- _ASSIGNMENT_
Could you copy each line of the listing that holds "below"?

==========

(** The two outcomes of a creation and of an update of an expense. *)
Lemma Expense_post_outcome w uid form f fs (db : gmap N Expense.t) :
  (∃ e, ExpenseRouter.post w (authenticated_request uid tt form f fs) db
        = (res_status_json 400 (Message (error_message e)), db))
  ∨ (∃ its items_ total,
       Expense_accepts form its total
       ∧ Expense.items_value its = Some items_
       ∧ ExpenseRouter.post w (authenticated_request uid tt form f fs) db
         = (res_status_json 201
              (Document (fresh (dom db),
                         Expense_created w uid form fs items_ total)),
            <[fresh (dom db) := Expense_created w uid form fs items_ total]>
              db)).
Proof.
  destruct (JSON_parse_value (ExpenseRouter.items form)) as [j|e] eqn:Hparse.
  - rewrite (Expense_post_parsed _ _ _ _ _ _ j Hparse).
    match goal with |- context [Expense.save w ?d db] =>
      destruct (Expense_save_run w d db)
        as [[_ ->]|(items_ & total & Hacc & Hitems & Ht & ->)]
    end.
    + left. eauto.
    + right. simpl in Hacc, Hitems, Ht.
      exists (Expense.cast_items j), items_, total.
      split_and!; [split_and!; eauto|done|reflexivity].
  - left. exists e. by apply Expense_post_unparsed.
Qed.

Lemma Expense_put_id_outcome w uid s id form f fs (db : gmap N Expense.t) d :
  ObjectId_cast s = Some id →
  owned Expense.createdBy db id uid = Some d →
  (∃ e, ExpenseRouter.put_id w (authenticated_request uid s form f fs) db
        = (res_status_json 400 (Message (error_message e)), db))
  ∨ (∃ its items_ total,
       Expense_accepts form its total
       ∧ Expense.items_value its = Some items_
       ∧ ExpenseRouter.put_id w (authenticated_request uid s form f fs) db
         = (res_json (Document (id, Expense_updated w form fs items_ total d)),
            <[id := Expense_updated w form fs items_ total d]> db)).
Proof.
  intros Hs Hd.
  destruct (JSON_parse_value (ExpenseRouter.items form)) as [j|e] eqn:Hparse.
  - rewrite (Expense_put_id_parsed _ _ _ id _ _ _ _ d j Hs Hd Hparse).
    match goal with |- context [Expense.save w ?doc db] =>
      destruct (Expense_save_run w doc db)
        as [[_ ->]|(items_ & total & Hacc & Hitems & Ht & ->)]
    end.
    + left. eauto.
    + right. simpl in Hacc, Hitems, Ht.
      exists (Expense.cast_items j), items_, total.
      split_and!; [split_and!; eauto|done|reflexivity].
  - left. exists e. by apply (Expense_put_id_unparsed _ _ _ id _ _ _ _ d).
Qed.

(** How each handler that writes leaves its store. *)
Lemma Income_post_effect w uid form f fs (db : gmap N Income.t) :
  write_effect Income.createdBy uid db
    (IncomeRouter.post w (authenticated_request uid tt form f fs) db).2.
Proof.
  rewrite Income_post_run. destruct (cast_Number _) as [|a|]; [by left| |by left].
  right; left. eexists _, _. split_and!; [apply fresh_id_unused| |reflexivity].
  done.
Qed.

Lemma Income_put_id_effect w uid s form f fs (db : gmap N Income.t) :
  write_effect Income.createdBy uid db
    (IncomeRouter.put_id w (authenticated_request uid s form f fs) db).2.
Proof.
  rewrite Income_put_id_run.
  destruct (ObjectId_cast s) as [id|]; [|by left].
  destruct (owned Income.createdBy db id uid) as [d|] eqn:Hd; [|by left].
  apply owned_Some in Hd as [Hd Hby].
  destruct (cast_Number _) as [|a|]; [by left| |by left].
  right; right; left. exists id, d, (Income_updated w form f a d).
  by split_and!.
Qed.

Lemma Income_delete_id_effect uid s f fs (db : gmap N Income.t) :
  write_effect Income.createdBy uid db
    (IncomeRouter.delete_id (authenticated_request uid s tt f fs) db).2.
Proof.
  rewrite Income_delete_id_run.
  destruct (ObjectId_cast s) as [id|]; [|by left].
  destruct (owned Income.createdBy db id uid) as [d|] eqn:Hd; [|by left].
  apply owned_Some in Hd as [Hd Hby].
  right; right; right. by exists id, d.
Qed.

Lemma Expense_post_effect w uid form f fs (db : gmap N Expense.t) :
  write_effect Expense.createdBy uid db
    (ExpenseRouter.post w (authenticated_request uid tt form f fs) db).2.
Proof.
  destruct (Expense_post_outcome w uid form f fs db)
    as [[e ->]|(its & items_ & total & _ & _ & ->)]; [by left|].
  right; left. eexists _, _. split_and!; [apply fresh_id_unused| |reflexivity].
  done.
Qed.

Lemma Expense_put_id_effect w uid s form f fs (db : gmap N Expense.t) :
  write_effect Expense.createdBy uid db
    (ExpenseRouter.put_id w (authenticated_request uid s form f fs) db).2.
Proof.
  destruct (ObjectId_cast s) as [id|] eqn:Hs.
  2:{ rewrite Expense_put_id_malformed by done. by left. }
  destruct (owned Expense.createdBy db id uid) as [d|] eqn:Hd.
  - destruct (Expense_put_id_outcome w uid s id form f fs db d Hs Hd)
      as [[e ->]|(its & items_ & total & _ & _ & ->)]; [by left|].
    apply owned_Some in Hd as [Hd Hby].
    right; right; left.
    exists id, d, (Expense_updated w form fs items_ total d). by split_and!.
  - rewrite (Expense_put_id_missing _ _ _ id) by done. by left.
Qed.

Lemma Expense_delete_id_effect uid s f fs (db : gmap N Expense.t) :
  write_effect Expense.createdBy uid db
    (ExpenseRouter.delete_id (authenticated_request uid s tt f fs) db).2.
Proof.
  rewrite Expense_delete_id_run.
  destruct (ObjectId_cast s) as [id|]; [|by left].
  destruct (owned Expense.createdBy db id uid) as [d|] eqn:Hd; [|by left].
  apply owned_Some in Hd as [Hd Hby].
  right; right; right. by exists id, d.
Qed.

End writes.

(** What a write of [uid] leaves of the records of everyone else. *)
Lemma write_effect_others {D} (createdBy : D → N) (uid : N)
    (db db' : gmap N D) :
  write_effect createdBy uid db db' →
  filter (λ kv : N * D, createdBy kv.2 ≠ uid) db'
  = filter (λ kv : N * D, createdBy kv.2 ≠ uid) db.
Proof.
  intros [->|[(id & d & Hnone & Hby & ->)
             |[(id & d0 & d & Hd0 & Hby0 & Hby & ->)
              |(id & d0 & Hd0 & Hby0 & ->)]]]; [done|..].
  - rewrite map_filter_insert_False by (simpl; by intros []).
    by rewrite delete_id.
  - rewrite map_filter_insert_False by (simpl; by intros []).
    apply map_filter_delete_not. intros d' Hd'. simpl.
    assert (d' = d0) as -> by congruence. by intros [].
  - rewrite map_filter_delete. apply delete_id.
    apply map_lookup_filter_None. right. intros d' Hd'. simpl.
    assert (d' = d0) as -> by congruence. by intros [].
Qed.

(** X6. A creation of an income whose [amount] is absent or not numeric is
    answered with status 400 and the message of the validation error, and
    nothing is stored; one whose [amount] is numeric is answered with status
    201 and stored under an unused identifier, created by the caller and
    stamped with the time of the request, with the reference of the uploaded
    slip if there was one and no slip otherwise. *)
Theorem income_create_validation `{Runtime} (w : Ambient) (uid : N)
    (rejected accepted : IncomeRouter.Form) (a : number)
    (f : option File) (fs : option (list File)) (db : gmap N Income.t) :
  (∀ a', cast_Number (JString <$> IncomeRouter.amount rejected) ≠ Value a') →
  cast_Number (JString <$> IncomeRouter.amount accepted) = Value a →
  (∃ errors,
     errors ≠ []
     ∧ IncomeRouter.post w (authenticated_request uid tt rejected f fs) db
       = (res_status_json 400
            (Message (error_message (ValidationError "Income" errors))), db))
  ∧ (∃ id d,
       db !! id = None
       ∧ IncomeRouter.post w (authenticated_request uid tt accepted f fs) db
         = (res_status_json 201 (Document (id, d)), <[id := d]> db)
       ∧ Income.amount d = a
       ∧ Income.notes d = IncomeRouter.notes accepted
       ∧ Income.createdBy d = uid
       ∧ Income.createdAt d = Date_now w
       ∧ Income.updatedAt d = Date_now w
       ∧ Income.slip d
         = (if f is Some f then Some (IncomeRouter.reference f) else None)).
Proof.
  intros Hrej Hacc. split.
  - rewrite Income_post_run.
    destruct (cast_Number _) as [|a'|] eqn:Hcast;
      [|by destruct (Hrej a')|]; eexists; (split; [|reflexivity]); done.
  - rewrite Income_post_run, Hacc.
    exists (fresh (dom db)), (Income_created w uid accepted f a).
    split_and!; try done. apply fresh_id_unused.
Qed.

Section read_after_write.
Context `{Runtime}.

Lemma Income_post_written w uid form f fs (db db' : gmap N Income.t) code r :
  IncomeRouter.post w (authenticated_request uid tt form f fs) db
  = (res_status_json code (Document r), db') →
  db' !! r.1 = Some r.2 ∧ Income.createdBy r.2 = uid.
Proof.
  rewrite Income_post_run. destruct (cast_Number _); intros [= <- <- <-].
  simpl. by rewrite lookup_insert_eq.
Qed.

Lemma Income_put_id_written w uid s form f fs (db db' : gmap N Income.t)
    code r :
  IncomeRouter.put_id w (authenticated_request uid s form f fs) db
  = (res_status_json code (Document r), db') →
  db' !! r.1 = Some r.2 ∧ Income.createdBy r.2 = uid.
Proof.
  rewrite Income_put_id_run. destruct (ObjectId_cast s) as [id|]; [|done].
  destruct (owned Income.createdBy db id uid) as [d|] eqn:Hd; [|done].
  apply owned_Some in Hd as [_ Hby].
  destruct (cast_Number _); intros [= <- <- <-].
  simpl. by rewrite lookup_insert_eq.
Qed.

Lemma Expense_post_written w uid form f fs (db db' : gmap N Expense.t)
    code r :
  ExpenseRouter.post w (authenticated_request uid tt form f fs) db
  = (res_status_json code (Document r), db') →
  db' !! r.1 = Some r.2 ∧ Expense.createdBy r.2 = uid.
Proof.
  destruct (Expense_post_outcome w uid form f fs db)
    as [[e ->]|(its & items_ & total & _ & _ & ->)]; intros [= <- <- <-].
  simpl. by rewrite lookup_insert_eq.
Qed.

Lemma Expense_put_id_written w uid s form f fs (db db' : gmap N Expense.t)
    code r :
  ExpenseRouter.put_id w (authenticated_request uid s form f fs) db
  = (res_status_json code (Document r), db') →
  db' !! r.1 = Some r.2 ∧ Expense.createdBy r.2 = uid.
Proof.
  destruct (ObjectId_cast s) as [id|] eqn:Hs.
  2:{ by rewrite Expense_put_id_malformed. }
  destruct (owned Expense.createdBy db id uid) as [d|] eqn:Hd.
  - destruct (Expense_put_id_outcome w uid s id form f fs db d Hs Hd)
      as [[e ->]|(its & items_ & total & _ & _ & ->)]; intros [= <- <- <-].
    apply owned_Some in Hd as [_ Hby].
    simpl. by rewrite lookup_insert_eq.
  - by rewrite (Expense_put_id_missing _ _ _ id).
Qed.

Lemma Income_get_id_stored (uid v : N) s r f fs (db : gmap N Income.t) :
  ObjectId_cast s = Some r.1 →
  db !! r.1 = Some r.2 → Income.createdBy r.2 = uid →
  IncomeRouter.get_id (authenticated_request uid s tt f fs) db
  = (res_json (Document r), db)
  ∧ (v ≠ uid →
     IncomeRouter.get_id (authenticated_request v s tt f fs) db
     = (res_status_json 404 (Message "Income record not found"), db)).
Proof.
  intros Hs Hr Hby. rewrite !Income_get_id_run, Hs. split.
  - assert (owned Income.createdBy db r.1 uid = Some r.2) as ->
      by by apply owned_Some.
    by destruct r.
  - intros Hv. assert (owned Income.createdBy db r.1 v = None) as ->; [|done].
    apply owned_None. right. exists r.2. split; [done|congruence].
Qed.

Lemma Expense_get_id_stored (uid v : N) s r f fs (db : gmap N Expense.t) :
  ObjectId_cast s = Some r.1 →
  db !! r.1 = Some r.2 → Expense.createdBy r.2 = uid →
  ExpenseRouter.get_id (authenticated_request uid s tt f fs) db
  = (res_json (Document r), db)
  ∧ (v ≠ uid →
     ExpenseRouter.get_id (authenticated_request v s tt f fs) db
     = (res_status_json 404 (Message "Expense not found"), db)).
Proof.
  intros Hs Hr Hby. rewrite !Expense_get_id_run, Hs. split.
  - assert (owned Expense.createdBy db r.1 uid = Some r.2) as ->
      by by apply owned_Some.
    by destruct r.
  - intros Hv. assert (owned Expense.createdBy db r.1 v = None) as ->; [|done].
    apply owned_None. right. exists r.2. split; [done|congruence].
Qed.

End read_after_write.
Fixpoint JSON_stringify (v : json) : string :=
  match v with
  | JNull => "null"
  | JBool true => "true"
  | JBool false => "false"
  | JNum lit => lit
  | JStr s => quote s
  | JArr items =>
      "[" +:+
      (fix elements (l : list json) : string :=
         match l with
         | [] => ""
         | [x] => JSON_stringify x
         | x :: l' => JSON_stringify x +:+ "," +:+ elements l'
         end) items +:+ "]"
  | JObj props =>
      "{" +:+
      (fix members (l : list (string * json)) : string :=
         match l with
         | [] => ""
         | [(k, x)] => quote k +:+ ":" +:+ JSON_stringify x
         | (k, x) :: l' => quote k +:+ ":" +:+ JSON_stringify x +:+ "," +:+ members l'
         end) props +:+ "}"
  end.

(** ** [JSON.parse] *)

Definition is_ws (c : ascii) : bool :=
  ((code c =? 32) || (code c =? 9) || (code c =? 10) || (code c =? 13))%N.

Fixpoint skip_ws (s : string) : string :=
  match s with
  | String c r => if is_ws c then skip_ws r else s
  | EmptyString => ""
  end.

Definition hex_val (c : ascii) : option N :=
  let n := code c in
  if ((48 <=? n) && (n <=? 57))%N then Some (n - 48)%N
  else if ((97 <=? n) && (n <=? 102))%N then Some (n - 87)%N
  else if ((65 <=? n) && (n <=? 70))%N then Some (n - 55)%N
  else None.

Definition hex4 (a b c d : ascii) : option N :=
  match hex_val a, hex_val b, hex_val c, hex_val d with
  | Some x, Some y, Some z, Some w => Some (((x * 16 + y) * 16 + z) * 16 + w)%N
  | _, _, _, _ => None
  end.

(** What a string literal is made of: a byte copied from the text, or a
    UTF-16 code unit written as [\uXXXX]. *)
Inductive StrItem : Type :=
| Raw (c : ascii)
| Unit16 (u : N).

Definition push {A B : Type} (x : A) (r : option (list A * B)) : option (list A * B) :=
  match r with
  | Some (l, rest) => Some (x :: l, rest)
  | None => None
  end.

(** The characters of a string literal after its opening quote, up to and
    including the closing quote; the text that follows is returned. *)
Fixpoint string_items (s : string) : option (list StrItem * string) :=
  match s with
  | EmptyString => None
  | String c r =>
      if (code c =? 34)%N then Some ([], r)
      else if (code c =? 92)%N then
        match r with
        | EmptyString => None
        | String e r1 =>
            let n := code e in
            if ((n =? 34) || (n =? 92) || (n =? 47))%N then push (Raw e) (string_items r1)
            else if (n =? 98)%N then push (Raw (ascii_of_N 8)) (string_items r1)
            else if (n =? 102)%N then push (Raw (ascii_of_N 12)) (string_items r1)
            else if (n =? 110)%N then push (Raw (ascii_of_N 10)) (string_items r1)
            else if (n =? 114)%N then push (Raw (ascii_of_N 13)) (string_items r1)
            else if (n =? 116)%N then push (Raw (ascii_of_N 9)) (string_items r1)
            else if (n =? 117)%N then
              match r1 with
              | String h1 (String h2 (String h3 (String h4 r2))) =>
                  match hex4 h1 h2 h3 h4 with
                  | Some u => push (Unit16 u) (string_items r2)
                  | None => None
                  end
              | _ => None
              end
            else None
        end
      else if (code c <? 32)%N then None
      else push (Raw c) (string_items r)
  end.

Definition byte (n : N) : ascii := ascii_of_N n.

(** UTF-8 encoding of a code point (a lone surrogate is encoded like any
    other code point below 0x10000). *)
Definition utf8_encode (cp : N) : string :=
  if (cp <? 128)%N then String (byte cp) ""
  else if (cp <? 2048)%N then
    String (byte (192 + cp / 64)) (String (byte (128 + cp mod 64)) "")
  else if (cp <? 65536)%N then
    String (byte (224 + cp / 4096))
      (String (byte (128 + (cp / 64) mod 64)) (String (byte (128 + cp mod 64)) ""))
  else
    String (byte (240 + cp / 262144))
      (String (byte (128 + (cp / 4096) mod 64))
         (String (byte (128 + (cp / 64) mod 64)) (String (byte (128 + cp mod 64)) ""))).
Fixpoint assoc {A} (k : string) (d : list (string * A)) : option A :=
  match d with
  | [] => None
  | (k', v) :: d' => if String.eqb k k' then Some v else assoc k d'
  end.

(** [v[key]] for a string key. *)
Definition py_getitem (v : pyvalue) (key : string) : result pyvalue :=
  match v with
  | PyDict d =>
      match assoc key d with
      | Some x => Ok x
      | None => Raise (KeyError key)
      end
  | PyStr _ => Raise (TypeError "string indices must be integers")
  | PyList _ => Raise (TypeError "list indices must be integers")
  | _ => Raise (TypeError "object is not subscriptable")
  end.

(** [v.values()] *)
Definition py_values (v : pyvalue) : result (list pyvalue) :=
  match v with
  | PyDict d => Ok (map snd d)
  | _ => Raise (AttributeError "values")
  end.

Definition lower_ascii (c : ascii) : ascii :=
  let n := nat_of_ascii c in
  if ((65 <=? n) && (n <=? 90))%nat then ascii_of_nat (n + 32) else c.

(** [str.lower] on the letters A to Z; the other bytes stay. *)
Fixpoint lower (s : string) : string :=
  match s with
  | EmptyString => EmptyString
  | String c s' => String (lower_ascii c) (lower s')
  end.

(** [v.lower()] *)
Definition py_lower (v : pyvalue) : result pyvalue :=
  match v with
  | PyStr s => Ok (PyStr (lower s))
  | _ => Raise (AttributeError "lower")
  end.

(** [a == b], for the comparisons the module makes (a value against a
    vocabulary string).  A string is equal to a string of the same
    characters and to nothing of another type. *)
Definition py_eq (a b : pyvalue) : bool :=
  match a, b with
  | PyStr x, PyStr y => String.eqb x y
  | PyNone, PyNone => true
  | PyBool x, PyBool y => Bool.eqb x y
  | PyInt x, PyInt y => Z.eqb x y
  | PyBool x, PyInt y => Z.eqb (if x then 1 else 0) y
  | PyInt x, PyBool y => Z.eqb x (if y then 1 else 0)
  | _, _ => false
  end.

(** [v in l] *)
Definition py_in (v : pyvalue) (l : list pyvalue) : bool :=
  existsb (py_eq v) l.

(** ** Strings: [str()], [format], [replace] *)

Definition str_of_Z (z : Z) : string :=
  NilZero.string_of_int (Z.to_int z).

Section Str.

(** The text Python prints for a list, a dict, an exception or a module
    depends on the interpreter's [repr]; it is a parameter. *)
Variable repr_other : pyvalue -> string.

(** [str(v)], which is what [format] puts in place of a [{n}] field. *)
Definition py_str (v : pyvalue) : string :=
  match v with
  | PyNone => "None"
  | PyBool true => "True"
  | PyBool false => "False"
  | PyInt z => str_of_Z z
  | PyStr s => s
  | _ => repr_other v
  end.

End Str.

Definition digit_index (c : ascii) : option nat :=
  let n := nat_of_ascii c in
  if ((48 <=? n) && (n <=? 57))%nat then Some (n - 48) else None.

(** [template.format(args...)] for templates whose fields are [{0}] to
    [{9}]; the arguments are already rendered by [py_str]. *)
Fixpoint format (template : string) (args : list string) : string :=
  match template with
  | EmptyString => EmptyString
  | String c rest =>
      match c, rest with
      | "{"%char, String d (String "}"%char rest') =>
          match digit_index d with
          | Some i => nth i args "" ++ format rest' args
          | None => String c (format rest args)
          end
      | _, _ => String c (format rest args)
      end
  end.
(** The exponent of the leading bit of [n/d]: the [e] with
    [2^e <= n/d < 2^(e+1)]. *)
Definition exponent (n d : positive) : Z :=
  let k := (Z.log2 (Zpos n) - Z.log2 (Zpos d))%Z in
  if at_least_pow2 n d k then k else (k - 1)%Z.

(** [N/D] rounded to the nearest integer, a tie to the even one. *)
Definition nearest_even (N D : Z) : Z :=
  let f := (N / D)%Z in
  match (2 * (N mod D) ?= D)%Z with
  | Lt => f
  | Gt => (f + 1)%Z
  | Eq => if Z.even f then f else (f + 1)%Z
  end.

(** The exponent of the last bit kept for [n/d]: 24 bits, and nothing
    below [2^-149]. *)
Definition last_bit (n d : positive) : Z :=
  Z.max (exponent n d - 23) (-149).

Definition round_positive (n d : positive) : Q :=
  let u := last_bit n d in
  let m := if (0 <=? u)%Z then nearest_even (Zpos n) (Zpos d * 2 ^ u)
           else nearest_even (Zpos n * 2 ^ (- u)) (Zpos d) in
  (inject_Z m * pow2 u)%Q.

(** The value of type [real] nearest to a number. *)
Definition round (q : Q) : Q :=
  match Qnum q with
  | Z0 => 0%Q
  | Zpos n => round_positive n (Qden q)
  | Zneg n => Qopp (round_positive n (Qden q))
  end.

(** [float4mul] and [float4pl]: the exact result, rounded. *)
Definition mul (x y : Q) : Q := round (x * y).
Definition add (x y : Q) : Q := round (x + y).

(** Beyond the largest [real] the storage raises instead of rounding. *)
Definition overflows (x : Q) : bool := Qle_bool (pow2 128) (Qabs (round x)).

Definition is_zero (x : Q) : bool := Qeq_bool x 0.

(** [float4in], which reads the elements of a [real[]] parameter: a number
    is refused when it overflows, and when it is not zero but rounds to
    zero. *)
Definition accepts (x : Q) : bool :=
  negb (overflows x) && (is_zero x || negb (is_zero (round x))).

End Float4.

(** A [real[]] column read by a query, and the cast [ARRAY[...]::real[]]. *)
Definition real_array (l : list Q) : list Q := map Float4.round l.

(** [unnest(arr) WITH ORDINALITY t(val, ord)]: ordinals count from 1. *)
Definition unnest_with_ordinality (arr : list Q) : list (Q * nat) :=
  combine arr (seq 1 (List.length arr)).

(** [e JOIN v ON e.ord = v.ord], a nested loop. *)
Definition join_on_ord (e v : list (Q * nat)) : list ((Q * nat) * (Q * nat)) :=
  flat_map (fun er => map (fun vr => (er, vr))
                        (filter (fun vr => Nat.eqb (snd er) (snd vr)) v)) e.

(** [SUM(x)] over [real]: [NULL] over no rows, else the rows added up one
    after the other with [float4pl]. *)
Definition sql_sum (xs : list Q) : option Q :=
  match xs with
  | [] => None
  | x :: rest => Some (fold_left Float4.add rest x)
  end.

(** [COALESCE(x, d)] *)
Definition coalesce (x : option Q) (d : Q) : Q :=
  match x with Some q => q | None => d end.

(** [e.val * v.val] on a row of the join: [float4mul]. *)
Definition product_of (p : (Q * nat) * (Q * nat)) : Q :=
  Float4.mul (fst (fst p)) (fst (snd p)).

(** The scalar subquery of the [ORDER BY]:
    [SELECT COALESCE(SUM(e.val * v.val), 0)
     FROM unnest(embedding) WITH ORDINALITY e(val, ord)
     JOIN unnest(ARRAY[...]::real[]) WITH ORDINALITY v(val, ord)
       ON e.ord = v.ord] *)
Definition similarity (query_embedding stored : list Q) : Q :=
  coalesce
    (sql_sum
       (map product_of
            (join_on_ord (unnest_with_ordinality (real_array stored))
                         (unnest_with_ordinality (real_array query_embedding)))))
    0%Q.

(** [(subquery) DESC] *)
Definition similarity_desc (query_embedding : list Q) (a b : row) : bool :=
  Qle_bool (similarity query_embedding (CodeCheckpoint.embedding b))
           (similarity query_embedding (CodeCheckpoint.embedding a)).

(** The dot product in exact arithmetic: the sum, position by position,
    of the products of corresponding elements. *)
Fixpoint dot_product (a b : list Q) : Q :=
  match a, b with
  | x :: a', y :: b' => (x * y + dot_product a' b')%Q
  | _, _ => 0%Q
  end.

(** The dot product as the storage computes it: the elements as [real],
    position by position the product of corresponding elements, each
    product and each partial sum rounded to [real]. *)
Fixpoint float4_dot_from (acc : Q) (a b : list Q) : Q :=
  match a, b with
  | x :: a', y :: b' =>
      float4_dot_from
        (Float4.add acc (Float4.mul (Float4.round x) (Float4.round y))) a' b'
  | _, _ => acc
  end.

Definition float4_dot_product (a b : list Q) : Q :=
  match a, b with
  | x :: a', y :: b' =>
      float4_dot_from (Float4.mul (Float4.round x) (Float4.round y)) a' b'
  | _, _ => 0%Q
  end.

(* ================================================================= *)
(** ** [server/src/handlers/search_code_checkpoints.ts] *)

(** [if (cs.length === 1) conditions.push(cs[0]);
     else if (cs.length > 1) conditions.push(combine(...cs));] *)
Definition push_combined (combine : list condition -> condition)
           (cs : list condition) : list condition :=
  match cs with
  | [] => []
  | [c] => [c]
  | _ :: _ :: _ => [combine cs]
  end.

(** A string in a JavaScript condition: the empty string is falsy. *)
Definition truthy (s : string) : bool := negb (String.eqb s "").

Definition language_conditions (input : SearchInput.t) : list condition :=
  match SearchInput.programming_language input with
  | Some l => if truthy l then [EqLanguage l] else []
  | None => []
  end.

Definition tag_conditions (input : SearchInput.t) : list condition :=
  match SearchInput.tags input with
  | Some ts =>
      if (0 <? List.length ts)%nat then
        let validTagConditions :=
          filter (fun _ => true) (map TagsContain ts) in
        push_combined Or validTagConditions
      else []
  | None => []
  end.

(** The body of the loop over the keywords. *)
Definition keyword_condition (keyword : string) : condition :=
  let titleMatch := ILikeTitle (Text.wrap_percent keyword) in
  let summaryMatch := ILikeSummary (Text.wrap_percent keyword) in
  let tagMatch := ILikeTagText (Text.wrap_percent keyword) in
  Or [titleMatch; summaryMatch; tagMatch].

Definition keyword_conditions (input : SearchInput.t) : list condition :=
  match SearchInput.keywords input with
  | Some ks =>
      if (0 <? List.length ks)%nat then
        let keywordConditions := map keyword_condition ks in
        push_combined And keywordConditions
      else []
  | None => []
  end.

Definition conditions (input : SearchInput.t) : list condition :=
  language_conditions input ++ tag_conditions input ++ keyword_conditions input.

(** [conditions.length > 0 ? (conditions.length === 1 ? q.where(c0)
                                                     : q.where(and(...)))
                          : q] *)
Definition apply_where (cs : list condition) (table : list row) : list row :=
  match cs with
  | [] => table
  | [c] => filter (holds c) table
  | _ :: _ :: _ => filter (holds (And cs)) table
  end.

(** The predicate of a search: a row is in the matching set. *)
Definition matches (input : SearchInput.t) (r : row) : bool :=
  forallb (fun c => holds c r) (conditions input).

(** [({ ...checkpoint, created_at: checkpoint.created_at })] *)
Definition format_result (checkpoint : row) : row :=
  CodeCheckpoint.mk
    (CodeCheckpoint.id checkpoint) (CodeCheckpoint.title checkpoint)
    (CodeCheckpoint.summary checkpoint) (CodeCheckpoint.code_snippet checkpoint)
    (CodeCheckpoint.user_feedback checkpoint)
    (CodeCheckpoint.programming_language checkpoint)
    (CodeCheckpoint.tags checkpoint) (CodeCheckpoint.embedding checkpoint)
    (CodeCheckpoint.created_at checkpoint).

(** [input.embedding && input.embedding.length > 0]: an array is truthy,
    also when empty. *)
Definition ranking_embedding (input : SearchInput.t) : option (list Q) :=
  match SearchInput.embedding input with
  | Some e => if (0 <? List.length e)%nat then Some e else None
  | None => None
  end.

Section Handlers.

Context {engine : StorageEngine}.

==========

- _RESPONSE_
    other code point below 0x10000). *)
    below [2^-149]. *)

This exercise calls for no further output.